On 8 December 1999, the Commission fined eight producers of seamless steel tubes (the four European companies British Steel Limited, Dalmine SpA, Mannesmannröhren – Werke AG and Vallourec SA and the four Japanese companies Sumitomo Metal Industries, Nippon Steel Corporation, Kawasaki Steel Corporation and NKK Corporation) for operating a market sharing cartel. The fines imposed were totalling €99 million. (see IP/99/957)
Seven of the eight companies concerned appealed to the Court of First Instance which upheld the Commission's decision in substance, but reduced the fines on those companies appealing the decision by €13 million as the Commission had not produced sufficient evidence covering the entire duration of the infringement.
Four companies (Sumitomo Metal Industries Ltd., Nippon Steel Corp., Dalmine SpA and Salzgitter Mannesmann GmbH, formerly Mannesmannröhren-Werke AG) appealed this judgment to the Court of Justice.

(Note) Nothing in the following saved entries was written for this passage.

(** What [handlePlaySpeech] does when there is nothing to play. *)
Lemma handlePlaySpeech_nothing_to_play st w text messageId :
  App.speechSynthesisSupported st = false \/ text = [] ->
  App.handlePlaySpeech st w text messageId = (st, []).
Proof.
  intros [H| ->]; unfold App.handlePlaySpeech; [now rewrite H|].
  simpl. now rewrite orb_true_r.
Qed.

(** [includes] finds exactly the strings that occur somewhere. *)
Lemma startsWith_iff s search :
  Voices.startsWith s search = true <-> exists post, s = search ++ post.
Proof.
  revert s. induction search as [|x search IH]; intros s; simpl.
  - destruct s; split; eauto.
  - destruct s as [|y s]; simpl;
      [split; [discriminate|intros (post & H); discriminate]|].
    rewrite andb_true_iff, N.eqb_eq, IH. split.
    + intros (-> & post & ->). eauto.
    + intros (post & [= -> ->]). eauto.
Qed.

Lemma includes_iff s search :
  Voices.includes s search = true <-> exists pre post, s = pre ++ search ++ post.
Proof.
  induction s as [|c s IH]; cbn [Voices.includes].
  - rewrite startsWith_iff. split.
    + intros (post & H). exists [], post. exact H.
    + intros (pre & post & H). symmetry in H.
      apply app_eq_nil in H. destruct H as (-> & H). eauto.
  - rewrite orb_true_iff, startsWith_iff, IH. split.
    + intros [(post & H)|(pre & post & ->)].
      * exists [], post. exact H.
      * exists (c :: pre), post. reflexivity.
    + intros ([|p pre] & post & H); simpl in H.
      * left. eauto.
      * injection H as <- ->. right. eauto.
Qed.

(** X11. The voice [handlePlaySpeech] puts on an utterance is one of the
    voices the browser lists, and its language tag contains "en".  It is
    a voice whose name contains "Google" and "Female" when the list has
    an "en" voice of that kind, and else one whose name contains "Female"
    when the list has an "en" voice of that kind. *)
Theorem chosen_voice_is_listed_and_english
    (toLowerCase : jsstring -> jsstring)
    (voices : list Voices.SpeechSynthesisVoice) (voice : Voices.SpeechSynthesisVoice) :
  Voices.tejaswiVoice toLowerCase voices = Some voice ->
  In voice voices /\
  (exists pre post, Voices.lang voice = pre ++ lit "en" ++ post) /\
  (forall other, In other voices -> Voices.isGoogleFemaleEnglish other = true ->
                 Voices.isGoogleFemaleEnglish voice = true) /\
  (forall other, In other voices -> Voices.isFemaleEnglish other = true ->
                 Voices.isFemaleEnglish voice = true).
Proof.
  unfold Voices.tejaswiVoice. intros H.
  assert (Hgf : forall v, Voices.isGoogleFemaleEnglish v = true ->
                          Voices.isFemaleEnglish v = true).
  { intros v. unfold Voices.isGoogleFemaleEnglish, Voices.isFemaleEnglish.
    rewrite !andb_true_iff. tauto. }
  destruct (find Voices.isGoogleFemaleEnglish voices) as [v1|] eqn:F1.
  - injection H as <-. apply find_some in F1. destruct F1 as (Hin & Hp).
    split; [exact Hin|]. split; [|split; auto].
    apply includes_iff. unfold Voices.isGoogleFemaleEnglish in Hp.
    rewrite !andb_true_iff in Hp. tauto.
  - pose proof (find_none _ _ F1) as N1.
    destruct (find Voices.isFemaleEnglish voices) as [v2|] eqn:F2.
    + injection H as <-. apply find_some in F2. destruct F2 as (Hin & Hp).
      split; [exact Hin|]. split; [|split].
      * apply includes_iff. unfold Voices.isFemaleEnglish in Hp.
        rewrite andb_true_iff in Hp. tauto.
      * intros other Ho Hg. rewrite (N1 other Ho) in Hg. discriminate.
      * auto.
    + pose proof (find_none _ _ F2) as N2.
      apply find_some in H. destruct H as (Hin & Hp).
      split; [exact Hin|]. split; [|split].
      * apply includes_iff. unfold Voices.isFallbackEnglish in Hp.
        rewrite andb_true_iff in Hp. tauto.
      * intros other Ho Hg. rewrite (N1 other Ho) in Hg. discriminate.
      * intros other Ho Hg. rewrite (N2 other Ho) in Hg. discriminate.
Qed.

Lemma chosen_voice_is_listed_and_english_witness :
  let fr := Voices.mkVoice (lit "fr-FR") (lit "Google Female") true in
  let uk := Voices.mkVoice (lit "en-GB") (lit "Daniel") true in
  let us := Voices.mkVoice (lit "en-US") (lit "Samantha Female") false in
  let voices := [fr; uk; us] in
  Voices.tejaswiVoice (fun s => s) voices = Some us /\
  In us voices /\
  (exists pre post, Voices.lang us = pre ++ lit "en" ++ post) /\
  (forall other, In other voices -> Voices.isGoogleFemaleEnglish other = true ->
                 Voices.isGoogleFemaleEnglish us = true) /\
  (forall other, In other voices -> Voices.isFemaleEnglish other = true ->
                 Voices.isFemaleEnglish us = true).
Proof.
  intros fr uk us voices. split; [reflexivity|].
  apply (chosen_voice_is_listed_and_english (fun s => s) voices us). reflexivity.
Defined.

(** X12. When no listed voice has "en" in its language tag, among them
    when the browser lists no voice yet, [handlePlaySpeech] leaves the
    voice of the utterance alone, whatever the names and defaults are. *)
Theorem no_english_voice_no_choice
    (toLowerCase : jsstring -> jsstring) (voices : list Voices.SpeechSynthesisVoice) :
  (forall voice, In voice voices -> Voices.includes (Voices.lang voice) (lit "en") = false) ->
  Voices.tejaswiVoice toLowerCase voices = None.
Proof.
  intros H. unfold Voices.tejaswiVoice.
  assert (Hnone : forall p,
             (forall v, p v = true -> Voices.includes (Voices.lang v) (lit "en") = true) ->
             find p voices = None).
  { intros p Hp. destruct (find p voices) as [v|] eqn:F; [|reflexivity].
    apply find_some in F. destruct F as (Hin & Hv).
    specialize (Hp v Hv). rewrite (H v Hin) in Hp. discriminate. }
  rewrite !Hnone; [reflexivity| | |]; intros v;
    unfold Voices.isFallbackEnglish, Voices.isFemaleEnglish, Voices.isGoogleFemaleEnglish;
    rewrite !andb_true_iff; tauto.
Qed.

Lemma no_english_voice_no_choice_witness :
  let voices := [Voices.mkVoice (lit "fr-FR") (lit "Google Female") true;
                 Voices.mkVoice (lit "de-DE") (lit "Anna female") false] in
  (forall voice, In voice voices -> Voices.includes (Voices.lang voice) (lit "en") = false) /\
  Voices.tejaswiVoice (fun s => s) voices = None.
Proof.
  intros voices.
  assert (H : forall voice, In voice voices ->
                            Voices.includes (Voices.lang voice) (lit "en") = false).
  { intros voice [<-|[<-|[]]]; reflexivity. }
  split; [exact H|].
  exact (no_english_voice_no_choice (fun s => s) voices H).
Defined.

(* ================================================================== *)
(** * More on the composer and the recognition handlers *)
(* ================================================================== *)

(** X13. When [toggleRecording] goes for a start (the recognition object
    exists, recognition is supported, no recording is on), the composer
    text and the captured transcript are cleared whatever
    [recognition.start()] does, and the recording flag is set exactly when
    the call returned; otherwise the flag stays off. *)
Theorem start_of_recording_clears_composer
    (p : ChatInput.Props) (start : ChatInput.StartOutcome) (st : ChatInput.State) :
  ChatInput.speechRecognitionSupported p = true ->
  ChatInput.isRecording st = false ->
  let r := ChatInput.toggleRecording true p start st in
  ChatInput.inputValue (fst r) = [] /\
  ChatInput.latestFinalTranscriptRef (fst r) = [] /\
  (ChatInput.isRecording (fst r) = true <-> start = ChatInput.Started) /\
  (In ChatInput.RecognitionStart (snd r) <-> start = ChatInput.Started).
Proof.
  intros Hs Hr. cbv zeta. unfold ChatInput.toggleRecording. rewrite Hs, Hr. simpl.
  destruct start as [|name]; simpl.
  - repeat split; auto.
  - destruct (jsstring_eqb name (lit "NotAllowedError")
              || jsstring_eqb name (lit "SecurityError")); simpl.
    + repeat split; try discriminate. intros [H|[]]; discriminate.
    + destruct (jsstring_eqb name (lit "InvalidStateError")); simpl;
        rewrite ?Hr; repeat split; try discriminate;
        intros H; repeat destruct H as [H|H]; try discriminate; contradiction.
Qed.

Lemma start_of_recording_clears_composer_witness :
  let p := ChatInput.mkProps false true in
  let st := ChatInput.mkState (lit "draft") false (lit "old") in
  let r := ChatInput.toggleRecording true p
             (ChatInput.StartThrows (lit "InvalidStateError")) st in
  (ChatInput.speechRecognitionSupported p = true /\ ChatInput.isRecording st = false) /\
  ChatInput.inputValue (fst r) = [] /\
  ChatInput.latestFinalTranscriptRef (fst r) = [] /\
  (ChatInput.isRecording (fst r) = true
   <-> ChatInput.StartThrows (lit "InvalidStateError") = ChatInput.Started) /\
  (In ChatInput.RecognitionStart (snd r)
   <-> ChatInput.StartThrows (lit "InvalidStateError") = ChatInput.Started).
Proof.
  intros p st r. split; [split; reflexivity|].
  apply (start_of_recording_clears_composer p
           (ChatInput.StartThrows (lit "InvalidStateError")) st); reflexivity.
Defined.

(** When it does not go for a start, [toggleRecording] leaves the composer
    alone. *)
Lemma toggleRecording_no_start ra p start st :
  ra = false \/ ChatInput.speechRecognitionSupported p = false
  \/ ChatInput.isRecording st = true ->
  fst (ChatInput.toggleRecording ra p start st) = st.
Proof.
  unfold ChatInput.toggleRecording.
  intros [->|[H|H]]; [reflexivity| |].
  - rewrite H, orb_true_r. reflexivity.
  - destruct (negb ra || negb (ChatInput.speechRecognitionSupported p)); [reflexivity|].
    now rewrite H.
Qed.

Lemma speechErrorMessage_truthy event : truthy (ChatInput.speechErrorMessage event) = true.
Proof. unfold ChatInput.speechErrorMessage. now destruct (ChatInput.error event). Qed.

(** X14. Every message the composer passes to [onSpeechError], from
    [toggleRecording], from the retry timer or from [onerror], is a
    non-empty string: once [handleSpeechError] has run, the banner of the
    page is rendered and shows that message. *)
Theorem speech_errors_reach_the_banner
    (ra : bool) (p : ChatInput.Props) (start : ChatInput.StartOutcome)
    (st : ChatInput.State) (event : ChatInput.SpeechRecognitionErrorEvent)
    (message : jsstring) (app : App.State) :
  In (ChatInput.OnSpeechError message)
     (snd (ChatInput.toggleRecording ra p start st)
      ++ snd (ChatInput.retryStart start st)
      ++ snd (ChatInput.onerror st event)) ->
  App.renderErrorBanner (App.handleSpeechError app message)
  = Some (App.mkBanner message []).
Proof.
  intros Hin.
  assert (Ht : truthy message = true).
  { apply in_app_or in Hin. destruct Hin as [Hin|Hin].
    - revert Hin. unfold ChatInput.toggleRecording.
      destruct (negb ra || negb (ChatInput.speechRecognitionSupported p));
        [intros [[= <-]|[]]; reflexivity|].
      destruct (ChatInput.isRecording st); [intros [H|[]]; discriminate|].
      destruct start as [|name]; [intros [H|[]]; discriminate|].
      destruct (jsstring_eqb name (lit "NotAllowedError")
                || jsstring_eqb name (lit "SecurityError"));
        [intros [[= <-]|[]]; reflexivity|].
      destruct (jsstring_eqb name (lit "InvalidStateError")).
      + intros [H|[H|[]]]; discriminate.
      + intros [[= <-]|[]]; reflexivity.
    - apply in_app_or in Hin. destruct Hin as [Hin|Hin].
      + destruct start; simpl in Hin; destruct Hin as [H|[]];
          [discriminate|injection H as <-; reflexivity].
      + simpl in Hin. destruct Hin as [[= <-]|[]]. apply speechErrorMessage_truthy. }
  unfold App.renderErrorBanner, App.handleSpeechError. simpl. now rewrite Ht.
Qed.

The judgments of the European Court of Justice
The Court held that as regards evidence of the existence of the infringement, the Court of First Instance did not err in law in concluding that there was a cartel designed to share domestic markets and having an appreciable effect on trade between Member States.
Furthermore, the Court of First Instance was correct to rely on consistent case-law according to which there is no need to prove the actual existence of harm to intra-Community trade for the purpose of the application of competition law, since it is sufficient to prove that an agreement is potentially capable of producing such an effect.
As regards the Japanese producers' participation in the infringement, the Court confirmed that the judgment of the Court of First Instance in concluding that they participated in the infringement.
Finally, as regards the calculation of fines, the Court confirms the Commission's approach, which was consistent with its "Guidelines on fines" of 1998 aimed at defining the context of its margin of discretion in setting fines.
The Commission's investigation
The product concerned by the cartel agreements were "standard" steel borehole pipes (commonly known as "oil country tubular goods", or OCTG) and "project" transportation pipes (commonly known as "line pipe"); both varieties are used in the exploration and transport of oil and gas.
The Commission decision found that during 1990-1995, the main producers of seamless steel tubes set up a cartel, the so-called "Europe-Japan club", requiring that the domestic markets of the different producers should be respected: the supply of seamless tubes to Member States of the Community where a national producer was established was limited by the other producers party to the agreement refraining from delivering tubes to those markets.
The Commission considered that an agreement aimed at the observance of the domestic markets of the participating firms constituted a very serious infringement of Article 81(1) of the European Union Treaty and Article 53 of the EEA Agreement.
The judgment of the Court of First Instance
Seven of the eight companies subject to the Commission decision of 1999 appealed against the decision to the Court of First Instance, requesting in particular a reduction of their fines (Cases T-44/00, T-48/00, T-50/00 and Joined Cases T-67/00, T-68/00, T-71/00 and T-78/00). The Court of First Instance, in its judgment of 8 July 2004, upheld the Commission decision in substance but annulled the contested decision to the extent which it found that the infringement predated 1 January 1991 and, in the case of the Japanese companies, had continued after 30 June 1994, and it reduced the fines imposed on the companies accordingly.